RECORDS PROVIDED START

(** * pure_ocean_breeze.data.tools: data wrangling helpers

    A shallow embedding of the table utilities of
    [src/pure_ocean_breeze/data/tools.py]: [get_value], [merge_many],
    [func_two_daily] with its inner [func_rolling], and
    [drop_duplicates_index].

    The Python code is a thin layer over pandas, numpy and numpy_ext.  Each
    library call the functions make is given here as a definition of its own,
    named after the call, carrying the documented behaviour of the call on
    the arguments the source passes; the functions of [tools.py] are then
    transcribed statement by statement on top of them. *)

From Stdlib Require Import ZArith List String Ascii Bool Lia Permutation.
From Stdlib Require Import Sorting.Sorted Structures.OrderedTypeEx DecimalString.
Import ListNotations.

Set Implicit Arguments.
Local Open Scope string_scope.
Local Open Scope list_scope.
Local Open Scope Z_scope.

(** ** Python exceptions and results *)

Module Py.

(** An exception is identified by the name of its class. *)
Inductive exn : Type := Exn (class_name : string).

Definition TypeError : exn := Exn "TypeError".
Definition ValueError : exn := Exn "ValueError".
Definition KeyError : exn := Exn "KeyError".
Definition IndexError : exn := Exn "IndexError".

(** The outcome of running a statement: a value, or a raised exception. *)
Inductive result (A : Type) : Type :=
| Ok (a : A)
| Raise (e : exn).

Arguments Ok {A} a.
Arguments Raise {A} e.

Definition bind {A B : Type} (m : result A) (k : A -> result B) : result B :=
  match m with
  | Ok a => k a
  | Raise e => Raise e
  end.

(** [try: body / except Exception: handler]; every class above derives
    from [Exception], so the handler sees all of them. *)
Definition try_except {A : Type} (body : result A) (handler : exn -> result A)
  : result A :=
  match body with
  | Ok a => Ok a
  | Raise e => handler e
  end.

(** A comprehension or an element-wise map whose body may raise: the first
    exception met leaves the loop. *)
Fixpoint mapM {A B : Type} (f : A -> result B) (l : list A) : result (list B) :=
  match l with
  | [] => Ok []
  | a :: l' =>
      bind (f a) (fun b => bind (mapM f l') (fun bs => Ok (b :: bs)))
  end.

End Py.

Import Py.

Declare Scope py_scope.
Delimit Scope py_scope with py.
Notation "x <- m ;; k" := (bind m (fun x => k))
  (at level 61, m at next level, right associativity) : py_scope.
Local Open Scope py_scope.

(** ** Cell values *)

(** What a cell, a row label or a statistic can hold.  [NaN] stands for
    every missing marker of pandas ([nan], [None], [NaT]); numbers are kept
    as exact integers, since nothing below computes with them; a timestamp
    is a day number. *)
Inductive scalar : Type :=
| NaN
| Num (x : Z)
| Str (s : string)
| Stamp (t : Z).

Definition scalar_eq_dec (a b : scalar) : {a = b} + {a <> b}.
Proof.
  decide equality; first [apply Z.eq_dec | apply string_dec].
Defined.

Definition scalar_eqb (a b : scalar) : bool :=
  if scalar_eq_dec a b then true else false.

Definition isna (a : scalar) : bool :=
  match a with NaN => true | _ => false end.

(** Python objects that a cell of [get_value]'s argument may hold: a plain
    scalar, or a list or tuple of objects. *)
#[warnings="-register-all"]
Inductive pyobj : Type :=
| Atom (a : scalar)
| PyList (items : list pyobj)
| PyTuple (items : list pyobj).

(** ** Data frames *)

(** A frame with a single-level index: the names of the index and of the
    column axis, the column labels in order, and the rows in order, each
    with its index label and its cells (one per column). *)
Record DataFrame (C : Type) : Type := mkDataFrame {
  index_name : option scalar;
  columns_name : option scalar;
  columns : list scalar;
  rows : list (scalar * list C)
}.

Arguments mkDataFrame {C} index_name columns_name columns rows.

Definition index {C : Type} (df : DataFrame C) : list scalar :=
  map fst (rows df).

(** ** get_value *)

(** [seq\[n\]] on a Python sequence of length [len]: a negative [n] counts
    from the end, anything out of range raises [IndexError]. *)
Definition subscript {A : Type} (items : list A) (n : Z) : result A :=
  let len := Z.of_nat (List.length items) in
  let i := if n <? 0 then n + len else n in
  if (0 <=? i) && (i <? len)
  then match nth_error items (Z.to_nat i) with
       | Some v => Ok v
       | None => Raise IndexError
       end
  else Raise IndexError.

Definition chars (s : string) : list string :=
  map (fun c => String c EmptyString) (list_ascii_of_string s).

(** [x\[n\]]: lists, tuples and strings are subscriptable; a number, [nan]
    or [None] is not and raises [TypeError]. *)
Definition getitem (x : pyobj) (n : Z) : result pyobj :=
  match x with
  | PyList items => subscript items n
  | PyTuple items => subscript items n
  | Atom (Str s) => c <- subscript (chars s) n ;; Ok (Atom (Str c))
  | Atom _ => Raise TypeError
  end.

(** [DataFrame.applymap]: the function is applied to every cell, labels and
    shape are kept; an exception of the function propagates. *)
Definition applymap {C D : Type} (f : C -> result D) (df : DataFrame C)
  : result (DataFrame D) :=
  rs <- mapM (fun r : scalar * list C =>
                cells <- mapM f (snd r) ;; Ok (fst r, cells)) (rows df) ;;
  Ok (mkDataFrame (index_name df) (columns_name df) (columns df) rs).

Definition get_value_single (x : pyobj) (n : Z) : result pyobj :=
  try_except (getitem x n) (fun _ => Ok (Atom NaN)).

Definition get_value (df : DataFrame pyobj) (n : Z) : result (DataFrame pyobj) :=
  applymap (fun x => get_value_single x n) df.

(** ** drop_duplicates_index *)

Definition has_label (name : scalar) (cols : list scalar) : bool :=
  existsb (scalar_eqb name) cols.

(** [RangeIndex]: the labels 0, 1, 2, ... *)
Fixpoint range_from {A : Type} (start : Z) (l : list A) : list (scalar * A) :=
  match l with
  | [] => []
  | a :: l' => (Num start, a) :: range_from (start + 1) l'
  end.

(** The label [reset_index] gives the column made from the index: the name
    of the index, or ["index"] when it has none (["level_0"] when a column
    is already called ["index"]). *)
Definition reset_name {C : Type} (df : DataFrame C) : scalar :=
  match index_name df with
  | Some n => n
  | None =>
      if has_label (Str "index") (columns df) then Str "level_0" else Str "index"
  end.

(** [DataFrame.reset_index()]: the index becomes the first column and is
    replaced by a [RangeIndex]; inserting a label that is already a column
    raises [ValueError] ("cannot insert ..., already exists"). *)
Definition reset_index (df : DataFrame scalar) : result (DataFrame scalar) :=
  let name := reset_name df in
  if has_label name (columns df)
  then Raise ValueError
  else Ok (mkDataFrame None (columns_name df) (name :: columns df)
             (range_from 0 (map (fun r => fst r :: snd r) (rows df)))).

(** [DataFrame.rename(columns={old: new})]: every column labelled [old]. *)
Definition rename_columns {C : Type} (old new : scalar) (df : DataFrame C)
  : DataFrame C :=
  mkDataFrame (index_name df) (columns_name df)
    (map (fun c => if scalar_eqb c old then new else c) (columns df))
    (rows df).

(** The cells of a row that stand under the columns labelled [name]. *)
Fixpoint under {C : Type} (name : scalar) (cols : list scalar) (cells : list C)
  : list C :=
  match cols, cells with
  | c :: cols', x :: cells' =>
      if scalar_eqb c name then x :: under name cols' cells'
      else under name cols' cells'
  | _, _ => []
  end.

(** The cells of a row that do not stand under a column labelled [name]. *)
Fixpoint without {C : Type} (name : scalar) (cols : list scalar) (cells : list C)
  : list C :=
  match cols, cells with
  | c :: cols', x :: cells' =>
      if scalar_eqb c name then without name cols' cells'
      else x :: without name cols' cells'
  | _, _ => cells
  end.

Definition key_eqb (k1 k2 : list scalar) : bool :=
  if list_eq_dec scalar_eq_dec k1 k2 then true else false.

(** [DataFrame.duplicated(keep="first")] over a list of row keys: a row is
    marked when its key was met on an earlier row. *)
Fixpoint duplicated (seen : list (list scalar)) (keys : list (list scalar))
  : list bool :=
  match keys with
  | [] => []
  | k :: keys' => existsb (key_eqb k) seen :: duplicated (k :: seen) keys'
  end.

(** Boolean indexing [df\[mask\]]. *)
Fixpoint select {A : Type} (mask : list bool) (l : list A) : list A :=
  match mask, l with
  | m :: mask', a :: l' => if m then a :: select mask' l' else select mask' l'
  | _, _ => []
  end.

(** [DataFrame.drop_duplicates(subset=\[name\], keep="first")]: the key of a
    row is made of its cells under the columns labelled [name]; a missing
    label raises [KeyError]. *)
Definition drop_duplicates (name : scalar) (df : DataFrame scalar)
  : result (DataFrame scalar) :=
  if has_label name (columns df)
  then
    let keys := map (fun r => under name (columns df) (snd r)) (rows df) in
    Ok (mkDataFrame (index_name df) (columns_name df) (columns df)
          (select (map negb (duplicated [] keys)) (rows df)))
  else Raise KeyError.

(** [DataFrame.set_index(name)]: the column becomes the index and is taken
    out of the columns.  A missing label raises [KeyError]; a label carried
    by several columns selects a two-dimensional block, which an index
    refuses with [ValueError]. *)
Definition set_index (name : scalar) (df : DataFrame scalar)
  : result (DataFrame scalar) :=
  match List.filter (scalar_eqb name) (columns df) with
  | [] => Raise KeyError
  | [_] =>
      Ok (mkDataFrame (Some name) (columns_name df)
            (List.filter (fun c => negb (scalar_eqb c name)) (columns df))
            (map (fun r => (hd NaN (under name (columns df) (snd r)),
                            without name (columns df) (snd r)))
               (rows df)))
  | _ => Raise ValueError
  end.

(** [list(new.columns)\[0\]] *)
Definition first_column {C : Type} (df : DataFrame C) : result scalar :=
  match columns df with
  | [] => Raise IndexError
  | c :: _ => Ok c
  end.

RECORDS PROVIDED END

### THE PROBLEM
When the word "hold" occurs in a line above, list that line.

### WRITTEN SOLUTION
(** What a cell, a row label or a statistic can hold.  [NaN] stands for
(** Python objects that a cell of [get_value]'s argument may hold: a plain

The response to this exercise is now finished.